Monday, February 6, 2012
Breakfast is a must!! People who skip breakfast will crave a minimum of 800 calories more per day.
Hear is a breakfast recipe from a patient Christena R.
I once read that breakfast cereal is among the most processed foods out there....regardless, it isn't something I choose to eat. What? Then how do you start your morning? Check out this recipe that I modified from "Paleo Comfort Foods" (such a great cookbook!).
Make a 9x13 (or a lasagna pan's-worth!) and store pre-cut squares in tupperware- voila! Breakfast for champions on the go.
1C egg whites
1/4 C almond flour (you can grind almonds into a powder in a seed and nut grinder)
1 1/2 T Baking Powder
Olive Oil (drizzle for cooking)
1 C onions
1 C Mushrooms
2 C spinach
1 C broccoli
1/2 C Salsa - drained
Salt and Pepper to taste
Turkey Sausage Links cut up, canadian bacon or what ever type of protein you choose.

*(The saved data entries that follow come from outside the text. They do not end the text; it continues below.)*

(* ===== verification/CaptureHandle.v ===== *)
(** * Capture handles: [internal/packet/handle.go], [handle_linux.go] and
      [handle_default.go]

    A handle on Linux is a raw packet socket. The sockets of the process are a
    state: a map from descriptors to their protocol, the interface they are
    bound to and the filter attached. Which calls fail, which descriptor a new
    socket gets and what the interfaces are is the class [Unix], with the one
    promise that a new descriptor is not one in use. On the other systems a
    handle is one of the pcap library: the calls made are a trace. *)

From S2P Require Import Prelude GoIO Bpf.

Local Open Scope string_scope.
Local Open Scope list_scope.
Local Open Scope Z_scope.

(** ** [determineNativeEndian] and [htons] *)
Inductive ByteOrder : Type := LittleEndian | BigEndian.
#[export] Instance ByteOrder_eq_dec : EqDecision ByteOrder.
Proof. solve_decision. Defined.

(** The two bytes in memory of a 16-bit integer, on a machine of either order. *)
Definition store16 (machine : ByteOrder) (v : Z) : bytes :=
  match machine with
  | LittleEndian => [v mod 256; v / 256]
  | BigEndian => [v / 256; v mod 256]
  end.

Definition determineNativeEndian (machine : ByteOrder) : outcome error ByteOrder :=
  let buf := store16 machine 0xABCD in
  if bool_decide (buf = [0xCD; 0xAB]) then Ok LittleEndian
  else if bool_decide (buf = [0xAB; 0xCD]) then Ok BigEndian
  else Panic.

Definition htons (machine : ByteOrder) (v : Z) : outcome error Z :=
  native ← determineNativeEndian machine;
  if bool_decide (native = LittleEndian)
  then Ok (Z.lor (u16 (Z.shiftl v 8)) (Z.shiftr v 8))
  else Ok v.

Lemma determineNativeEndian_is machine : determineNativeEndian machine = Ok machine.
Proof. by destruct machine. Qed.

Lemma swap16 v : 0 <= v < 65536 →
  Z.lor (u16 (Z.shiftl v 8)) (Z.shiftr v 8) = (v mod 256) * 256 + v / 256.
Proof.
  intros Hv. rewrite <- (be16_val (v mod 256) (v / 256)) by dm_lia. unfold be16, u16.
  rewrite !Z.shiftl_mul_pow2, Z.shiftr_div_pow2 by lia. change (2 ^ 16) with (256 * 256).
  change (2 ^ 8) with 256. by rewrite Zmult_mod_distr_r.
Qed.

(** [htons] on any machine: the integer whose bytes in memory are the given
    one's in network order. *)
Lemma htons_network machine v : 0 <= v < 65536 →
  ∃ w, htons machine v = Ok w ∧ 0 <= w < 65536 ∧ store16 machine w = [v / 256; v mod 256] ∧
    htons machine w = Ok v.
Proof.
  intros Hv. unfold htons. rewrite determineNativeEndian_is. cbn [mbind outcome_bind].
  destruct machine; cbn [store16].
  - rewrite !bool_decide_true by done. rewrite swap16 by done. eexists. split; [done |].
    assert (0 <= v mod 256 * 256 + v / 256 < 65536) as Hw by dm_lia. split; [done |].
    rewrite swap16 by done. split; [| f_equal; dm_lia].
    f_equal; [dm_lia |]. f_equal. dm_lia.
  - rewrite !bool_decide_false by done. by exists v.
Qed.

(** ** Interfaces and raw sockets *)
Record interface : Type := mkInterface {
  if_Index : Z; if_Name : string; if_HardwareAddr : bytes; if_Flags : Z;
}.
Definition FlagPointToPoint : Z := 8.

Record SockaddrLinklayer : Type := mkSockaddrLinklayer { sll_Protocol : Z; sll_Ifindex : Z }.

(** A socket of the process. *)
Record socket : Type := mkSocket {
  so_domain : Z; so_type : Z; so_proto : Z;
  so_bound : option SockaddrLinklayer;
  so_filter : option (list BPFInstruction);
}.
Definition sockets : Type := gmap Z socket.

Definition AF_PACKET : Z := 17.
Definition SOCK_RAW : Z := 3.
Definition ETH_P_ALL : Z := 3.

Definition EBADF : error := ErrText "bad file descriptor".

(** What the system decides: the descriptor of a new socket or an error, the
    errors of the other calls, the interface with an index, the byte order. A
    new descriptor is not in use. *)
Class Unix : Type := {
  native_endian : ByteOrder;
  socket_fd : sockets → Z → Z → Z → error + Z;
  bind_err : sockets → Z → SockaddrLinklayer → option error;
  attach_err : sockets → Z → list BPFInstruction → option error;
  detach_err : sockets → Z → option error;
  sendto_err : sockets → Z → bytes → SockaddrLinklayer → option error;
  interface_by_index : Z → error + interface;
  socket_fd_fresh ss domain type proto fd :
    socket_fd ss domain type proto = inr fd → ss !! fd = None;
}.

(** A computation on the sockets. *)
Definition sock_m (A : Type) : Type := sockets → outcome error A * sockets.
#[export] Instance sock_ret : MRet sock_m := λ A a ss, (Ok a, ss).
#[export] Instance sock_bind : MBind sock_m := λ A B f m ss,
  let '(r, ss) := m ss in
  match r with
  | Ok a => f a ss
  | Err er => (Err er, ss)
  | Panic => (Panic, ss)
  | Diverge => (Diverge, ss)
  end.
Definition lift_s {A} (r : outcome error A) : sock_m A := λ ss, (r, ss).
(** The result of a computation as a value, errors included. *)
Definition tried {A} (m : sock_m A) : sock_m (outcome error A) := λ ss,
  let '(r, ss) := m ss in (Ok r, ss).

Section LinuxHandle.
Context {U : Unix}.

(** ** The system calls *)
Definition Socket (domain type proto : Z) : sock_m Z := λ ss,
  match socket_fd ss domain type proto with
  | inl er => (Err er, ss)
  | inr fd => (Ok fd, <[fd := mkSocket domain type proto None None]> ss)
  end.
(** The contract of [io.Writer]: at most the whole buffer is written, and less
    than all of it only with an error. *)
Definition writes_ok (e : env) : Prop :=
  ∀ k b, 0 <= (write_res e k b).1 <= len b ∧
    ((write_res e k b).2 = None → (write_res e k b).1 = len b).

(** ** [SetTTL] *)
Definition SetTTL (e : env) (c : conn) (isIPv4 : bool) (ttl : Z) (w : world)
    : option error * world :=
  let kind := match c_kind c with CTracking inner => inner | k => k end in
  match kind with
  | CTCP =>
    let actualIPv4 :=
      match RemoteAddr c with
      | ATCP a => match To4 (addr_IP a) with Some _ => true | None => isIPv4 end
      | AUDP _ => isIPv4
      end in
    let '(level, opt) :=
      if actualIPv4 then (IPPROTO_IP, IP_TTL) else (IPPROTO_IPV6, IPV6_UNICAST_HOPS) in
    match sockopt_err e (length (trace w)) with
    | Some err => (Some err, mkWorld (trace w ++ [ESetTTL level opt ttl false]) (sock_ttl w))
    | None => (None, mkWorld (trace w ++ [ESetTTL level opt ttl true]) ttl)
    end
  | _ => (Some (ErrText "failed to cast to TCPConn"), w)
  end.

Definition Write (e : env) (b : bytes) (w : world) : Z * option error * world :=
  let '(n, err) := write_res e (length (trace w)) b in
  (n, err, mkWorld (trace w ++ [EWrite (sock_ttl w) (take (Z.to_nat n) b)]) (sock_ttl w)).

Definition getDefaultTTL : Z := 64.

(** ** [sendSegments] *)

(** [setTTLWrap]: an error is logged and remembered. *)
Definition setTTLWrap (e : env) (c : conn) (isIPv4 : bool) (ttl : Z) (ttlErrored : bool)
    (w : world) : bool * world :=
  let '(err, w) := SetTTL e c isIPv4 ttl w in
  (match err with Some _ => true | None => ttlErrored end, w).
(* ===== verification/RuleSet.v ===== *)
(** * The rule set: [internal/rule/set.go] and [query.go]

    Rules are found by domain pattern or by network. The maps [domainKeys] and
    [cidrKeys] remember, per text, which rule holds the entry, and decide at
    [Add] time which of two rules with the same text is kept. *)

From S2P Require Import Prelude GoNet GoStrings NetText ConfigTypes DomainTrie CidrTrie.
From Stdlib Require Import Ascii.

Inductive MatchType : Type := MatchTypeDomain | MatchTypeAddr.
Record Query : Type := mkQuery { Type_ : MatchType; Value : string }.

Definition HigherPriority (a b : option Rule) : option Rule :=
  match a, b with
  | None, _ => b
  | _, None => a
  | Some x, Some y => if Priority y <=? Priority x then a else b
  end.

(** The loop of [Add] over one kind of key: the error, if any, the key map and
    the trie; what was added before an error stays. *)
Fixpoint add_keys {X} (add : string → Rule → X → outcome string X) (r : Rule)
    (keys : list string) (m : gmap string Rule) (x : X) : option string * gmap string Rule * X :=
  match keys with
  | [] => (None, m, x)
  | key :: keys =>
    match m !! key with
    | Some existing =>
      if Priority existing =? Priority r then (Some "conflict"%string, m, x)
      else if Priority r <=? Priority existing then add_keys add r keys m x
      else
        match add key r x with
        | Ok x => add_keys add r keys (<[key := r]> m) x
        | Err e => (Some e, m, x)
        | _ => (Some "panic"%string, m, x)
        end
    | None =>
      match add key r x with
      | Ok x => add_keys add r keys (<[key := r]> m) x
      | Err e => (Some e, m, x)
      | _ => (Some "panic"%string, m, x)
      end
    end
  end.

OVEN= 350* (I spray dish with coconut spray to make it non-stick)
Blend eggs and egg whites in blender; add almond flour and baking powder
In a large, hot, skillet, add cold oil and combine veggies- cooking until soft (add spinach last as it releases a ton of water). Pour veggie mix into sprayed dish.
Cook what ever breakfast meat you choose until it is cooked through (I figure once I am snacking on it out of the pan-I am good to go!) Pour into baking dish.
Pour egg mixture over veggies and meat.
Bake for about 45 minutes, or until it is cooked through and golden brown.
After the dish has cooled, cut into serving size squares and store in airtight container in the fridge. It can be microwaved for easy and quick breakfast through the week.
I have made this using countless other combos depending on what was in my fridge.